Musicalmente, “9090 (Te Ligam)” transforma esse imaginário dos anos 2000 em um beat produzido por Linguini, que combina Miami bass, grime e electro, incorporando elementos de pop à faixa. Para Linguini, o ponto de partida surgiu ao pensar na  expectativa que existe antes de atender uma ligação. “A ideia central da música foi abordar várias perspectivas que existem quando o seu telefone toca. Você não sabe o assunto até atender: pode ser algo muito maior do que imaginava, pode ser um silêncio, um trote, ou alguém próximo trazendo uma notícia boa ou ruim. A gente junta essa nostalgia com a atualidade, falando também de mensagem, WhatsApp e outras formas de comunicação”, explica. 

O convite para a colaboração partiu de Linguini, que conheceu o trabalho de Mylena pelas redes sociais após o lançamento de “Maratona”. O timing não poderia ser mais certeiro: quando recebeu o beat, Mylena estava vivendo o Carnaval em São Paulo, período em que compartilhou seu número com novas pessoas e experimentou, como define, um momento de liberdade e abertura para novas experiências.

“Eu estava vivendo o Carnaval quando recebi o convite, experimentando a minha liberdade sexual, a minha liberdade total, que é algo que eu acho que o Carnaval representa. Quando ele me mandou o beat e explicou que seria uma música em que cada um entraria como se estivesse falando em uma ligação, eu já tinha o verso na ponta da língua. Escrevi em cinco minutos, mandei para ele e ele adorou. Fiquei muito feliz com o convite, porque já acompanhava o som dos meninos. Foi uma grata surpresa quando eles me chamaram para esse projeto.”, conta Mylena.

Para ogoin, a colaboração também revela afinidades que ultrapassam a música. “Esse encontro abre muitas possibilidades, porque reúne dois projetos que têm muito em comum, tanto na sonoridade e nas referências quanto na versatilidade para construir sons e nos temas que trabalhamos, que geralmente não estão no mainstream, pelo menos não da forma que a gente traz. Essa música também tem um quê de diversão e ironia muito legal, além de todo o aspecto nostálgico. De uma forma criativa, ela abre espaço para a gente falar sobre conexões, ligações e relações, tanto no meio profissional e pessoal quanto na carreira: a relação do artista com outras pessoas e, principalmente, consigo mesmo.”

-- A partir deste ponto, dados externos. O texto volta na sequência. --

(** * LandNOA-Agent: registry, host agent and anchoring engine

    A shallow embedding of the three TypeScript services of the
    repository that carry its coordination logic, and the proofs of
    their specified properties:

    - [Registry]   : [registry.ts], the service registry (Redis backed,
                     with an in-process fallback);
    - [Host]       : the host agent (discovery cache, heuristic router,
                     health-gated dispatcher);
    - [Specialist] : the AI-guide specialist agent and its anchoring
                     engine (candidate generation, scoring, selection).

    Around them, the code they call and the code that calls them:
    [HostStartup] (the discovery loop of the host), [Retriever]
    ([rag_edson.ts]), [Monitor] ([monitoramento.ts], the conversation
    log), [SpecialistLog] ([/execute] with its writes to the log), [UI]
    ([/chat] of the interface) and [Backend] (the endpoints of the
    backend, its retriever and its conversation with the model).

    Conventions of the embedding.
    - A JavaScript string is a [string]; every [ascii] stands for one
      UTF-16 code unit below 256 (the Latin-1 range), so [length],
      [charCodeAt], [includes], [trim] and [toLowerCase] are exact on
      the strings of the model.
    - A JavaScript number that holds a similarity score or a sampling
      temperature is a binary64 [float] and is compared with the
      primitive IEEE comparisons; counters and time stamps are [Z].
    - A plain object used as a dictionary is a [gmap] when only lookups
      matter and an association list when the iteration order of
      [Object.entries] matters; both hold the own properties of the
      object. Where a service reads or writes such an object under a
      name taken from a request or from the registry, what JavaScript
      does with the names of [Object.prototype] and with [__proto__]
      is written out ([Obj]).
    - HTTP handlers are functions from the request, the state of the
      process and the answers of the outside world to the response, the
      new state and the ordered list of outbound calls and log lines. *)

From Stdlib Require Import ZArith Floats Uint63 List String Ascii Bool Lia DecimalString.
From stdpp Require Import gmap strings list fin_maps.
Import ListNotations.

A escolha de Mylena para a faixa também passou por uma brincadeira que está diretamente ligada ao conceito da música. Além da identificação de Linguini com o trabalho da artista, o próprio nome “Mylena” tinha a métrica que ele buscava para funcionar como um toque de celular.

Eu já gostava muito das coisas que ela fazia e achava muito diferente do que se via na cena, em questão de escrita, atitude e sonoridade. Mas também tinha uma brincadeira: o nome dela tem a métrica perfeita para o ringtone, para o toque de celular. Então, Mylena, João e Vinícius se juntaram e fizeram seus próprios toques de celular. Foi a primeira pessoa que a gente chamou pelo feat literalmente pelo nome”, conta Linguini.

O que começou como uma troca pela internet ganhou outra dimensão quando Mylena viajou a Belo Horizonte para encontrar ogoin, Linguini e a equipe que acompanha o projeto. O encontro aproximou dois modos diferentes de construir uma carreira independente e também colocou em contato cenas musicais de São Paulo e Belo Horizonte.

Enquanto Mylena desenvolve seu trabalho em São Paulo a partir de uma trajetória inicialmente bastante individual, ogoin e Linguini constroem seu projeto em uma dinâmica coletiva, ao lado de artistas e profissionais ligados ao audiovisual, ao cinema e à música em Belo Horizonte. Para Mylena, a colaboração também representa uma oportunidade de experimentar essa lógica de criação compartilhada.

“Eles são artistas que vivenciam muito a coletividade. Eu comecei a minha carreira fazendo as coisas de uma forma muito solitária. Então, além dessa conexão artística e musical, também acho que está sendo uma grande vivência para mim, para a minha música e para mim como pessoa, aprender a fazer as coisas em coletivo”, explica.